### Problem statement:
Please retype the records below exactly, from the first line down to and including the line with "(** ** The call under an arbitrary loader".

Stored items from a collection

__________________________________________________

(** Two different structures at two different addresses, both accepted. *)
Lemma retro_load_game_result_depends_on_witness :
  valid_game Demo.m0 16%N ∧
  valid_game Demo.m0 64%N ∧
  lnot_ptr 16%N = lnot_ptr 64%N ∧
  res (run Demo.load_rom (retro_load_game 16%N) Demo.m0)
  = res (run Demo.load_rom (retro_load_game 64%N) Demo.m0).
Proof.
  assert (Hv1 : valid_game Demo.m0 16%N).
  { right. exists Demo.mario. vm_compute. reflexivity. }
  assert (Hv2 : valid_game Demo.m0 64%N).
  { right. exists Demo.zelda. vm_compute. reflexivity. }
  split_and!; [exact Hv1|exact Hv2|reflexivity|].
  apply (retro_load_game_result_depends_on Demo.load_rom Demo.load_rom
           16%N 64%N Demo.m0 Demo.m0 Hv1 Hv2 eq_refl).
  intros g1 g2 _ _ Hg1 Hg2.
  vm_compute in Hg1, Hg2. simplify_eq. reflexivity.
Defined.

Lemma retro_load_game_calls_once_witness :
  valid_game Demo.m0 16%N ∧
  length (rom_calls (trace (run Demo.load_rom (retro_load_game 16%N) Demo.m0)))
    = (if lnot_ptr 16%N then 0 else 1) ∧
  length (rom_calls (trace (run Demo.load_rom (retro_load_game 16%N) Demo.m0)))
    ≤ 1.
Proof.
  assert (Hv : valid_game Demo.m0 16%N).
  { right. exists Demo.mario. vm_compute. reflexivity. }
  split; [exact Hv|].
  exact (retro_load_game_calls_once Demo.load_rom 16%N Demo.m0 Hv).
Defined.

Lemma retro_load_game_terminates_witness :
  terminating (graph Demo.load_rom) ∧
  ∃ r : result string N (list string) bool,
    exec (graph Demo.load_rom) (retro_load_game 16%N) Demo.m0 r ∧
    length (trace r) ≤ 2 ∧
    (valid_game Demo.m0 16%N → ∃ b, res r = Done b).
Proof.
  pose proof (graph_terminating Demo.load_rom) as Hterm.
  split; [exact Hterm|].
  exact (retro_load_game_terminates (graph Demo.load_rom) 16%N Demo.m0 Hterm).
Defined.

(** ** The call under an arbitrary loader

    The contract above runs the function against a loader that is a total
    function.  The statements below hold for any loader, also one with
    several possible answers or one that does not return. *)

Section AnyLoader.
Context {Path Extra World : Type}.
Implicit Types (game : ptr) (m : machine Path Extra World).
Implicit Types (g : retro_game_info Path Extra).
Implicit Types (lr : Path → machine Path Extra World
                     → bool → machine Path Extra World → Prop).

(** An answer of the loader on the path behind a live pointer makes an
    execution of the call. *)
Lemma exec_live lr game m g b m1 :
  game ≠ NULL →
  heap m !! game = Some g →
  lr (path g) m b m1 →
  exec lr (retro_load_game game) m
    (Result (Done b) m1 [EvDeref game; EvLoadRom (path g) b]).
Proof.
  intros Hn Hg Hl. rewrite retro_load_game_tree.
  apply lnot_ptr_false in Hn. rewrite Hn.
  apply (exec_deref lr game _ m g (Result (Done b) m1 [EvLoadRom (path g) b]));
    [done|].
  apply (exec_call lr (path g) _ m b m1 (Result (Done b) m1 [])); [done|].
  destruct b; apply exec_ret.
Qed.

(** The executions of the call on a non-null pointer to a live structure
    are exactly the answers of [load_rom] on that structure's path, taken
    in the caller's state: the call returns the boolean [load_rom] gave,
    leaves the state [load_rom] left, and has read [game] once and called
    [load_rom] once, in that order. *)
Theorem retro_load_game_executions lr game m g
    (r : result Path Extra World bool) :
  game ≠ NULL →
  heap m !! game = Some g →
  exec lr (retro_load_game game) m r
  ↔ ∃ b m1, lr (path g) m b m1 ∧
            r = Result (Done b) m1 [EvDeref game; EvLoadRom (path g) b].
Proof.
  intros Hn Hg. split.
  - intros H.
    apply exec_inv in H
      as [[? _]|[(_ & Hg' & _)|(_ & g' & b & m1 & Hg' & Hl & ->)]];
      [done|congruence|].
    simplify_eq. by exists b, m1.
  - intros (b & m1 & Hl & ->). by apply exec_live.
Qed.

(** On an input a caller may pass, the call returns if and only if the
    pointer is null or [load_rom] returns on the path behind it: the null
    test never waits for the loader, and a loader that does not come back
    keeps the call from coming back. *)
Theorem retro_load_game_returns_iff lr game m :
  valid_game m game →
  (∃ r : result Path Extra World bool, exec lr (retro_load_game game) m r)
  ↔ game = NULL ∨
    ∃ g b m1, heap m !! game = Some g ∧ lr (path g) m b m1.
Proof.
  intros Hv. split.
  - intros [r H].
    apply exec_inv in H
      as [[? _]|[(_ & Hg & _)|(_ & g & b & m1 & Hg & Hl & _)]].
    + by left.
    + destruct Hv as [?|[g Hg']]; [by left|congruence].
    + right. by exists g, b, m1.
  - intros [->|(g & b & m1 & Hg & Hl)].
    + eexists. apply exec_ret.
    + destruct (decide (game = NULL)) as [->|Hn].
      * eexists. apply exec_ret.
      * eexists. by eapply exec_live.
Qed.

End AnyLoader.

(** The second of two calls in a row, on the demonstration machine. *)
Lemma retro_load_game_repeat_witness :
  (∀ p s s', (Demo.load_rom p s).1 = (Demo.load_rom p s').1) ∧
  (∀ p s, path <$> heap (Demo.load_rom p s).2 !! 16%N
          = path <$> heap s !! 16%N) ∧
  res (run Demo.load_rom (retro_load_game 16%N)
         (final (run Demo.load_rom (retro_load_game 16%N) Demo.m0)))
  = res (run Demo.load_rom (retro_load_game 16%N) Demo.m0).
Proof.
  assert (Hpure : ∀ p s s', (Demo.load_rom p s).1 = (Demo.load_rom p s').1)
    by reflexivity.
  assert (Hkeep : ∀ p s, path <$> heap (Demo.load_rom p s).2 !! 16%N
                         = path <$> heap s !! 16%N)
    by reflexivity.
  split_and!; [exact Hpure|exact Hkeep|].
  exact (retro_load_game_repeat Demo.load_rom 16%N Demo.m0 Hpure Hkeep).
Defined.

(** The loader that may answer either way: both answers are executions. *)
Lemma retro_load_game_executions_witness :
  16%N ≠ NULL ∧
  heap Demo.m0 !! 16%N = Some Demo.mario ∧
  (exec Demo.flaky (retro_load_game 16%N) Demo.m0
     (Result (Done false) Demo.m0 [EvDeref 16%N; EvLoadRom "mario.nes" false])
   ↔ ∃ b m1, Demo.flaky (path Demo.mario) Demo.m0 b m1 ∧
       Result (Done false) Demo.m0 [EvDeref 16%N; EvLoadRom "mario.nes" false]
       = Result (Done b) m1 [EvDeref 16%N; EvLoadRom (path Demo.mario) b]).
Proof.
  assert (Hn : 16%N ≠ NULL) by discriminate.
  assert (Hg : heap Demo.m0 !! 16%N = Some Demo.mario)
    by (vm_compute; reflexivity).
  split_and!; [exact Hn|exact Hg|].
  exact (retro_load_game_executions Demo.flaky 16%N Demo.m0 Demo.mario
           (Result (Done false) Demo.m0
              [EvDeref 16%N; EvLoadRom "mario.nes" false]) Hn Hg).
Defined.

__________________________________________________

### Result for this exercise:
(** Two different structures at two different addresses, both accepted. *)
Lemma retro_load_game_result_depends_on_witness :
  valid_game Demo.m0 16%N ∧
  valid_game Demo.m0 64%N ∧
  lnot_ptr 16%N = lnot_ptr 64%N ∧
  res (run Demo.load_rom (retro_load_game 16%N) Demo.m0)
  = res (run Demo.load_rom (retro_load_game 64%N) Demo.m0).
Proof.
  assert (Hv1 : valid_game Demo.m0 16%N).
  { right. exists Demo.mario. vm_compute. reflexivity. }
  assert (Hv2 : valid_game Demo.m0 64%N).
  { right. exists Demo.zelda. vm_compute. reflexivity. }
  split_and!; [exact Hv1|exact Hv2|reflexivity|].
  apply (retro_load_game_result_depends_on Demo.load_rom Demo.load_rom
           16%N 64%N Demo.m0 Demo.m0 Hv1 Hv2 eq_refl).
  intros g1 g2 _ _ Hg1 Hg2.
  vm_compute in Hg1, Hg2. simplify_eq. reflexivity.
Defined.

Lemma retro_load_game_calls_once_witness :
  valid_game Demo.m0 16%N ∧
  length (rom_calls (trace (run Demo.load_rom (retro_load_game 16%N) Demo.m0)))
    = (if lnot_ptr 16%N then 0 else 1) ∧
  length (rom_calls (trace (run Demo.load_rom (retro_load_game 16%N) Demo.m0)))
    ≤ 1.
Proof.
  assert (Hv : valid_game Demo.m0 16%N).
  { right. exists Demo.mario. vm_compute. reflexivity. }
  split; [exact Hv|].
  exact (retro_load_game_calls_once Demo.load_rom 16%N Demo.m0 Hv).
Defined.

Lemma retro_load_game_terminates_witness :
  terminating (graph Demo.load_rom) ∧
  ∃ r : result string N (list string) bool,
    exec (graph Demo.load_rom) (retro_load_game 16%N) Demo.m0 r ∧
    length (trace r) ≤ 2 ∧
    (valid_game Demo.m0 16%N → ∃ b, res r = Done b).
Proof.
  pose proof (graph_terminating Demo.load_rom) as Hterm.
  split; [exact Hterm|].
  exact (retro_load_game_terminates (graph Demo.load_rom) 16%N Demo.m0 Hterm).
Defined.

(** ** The call under an arbitrary loader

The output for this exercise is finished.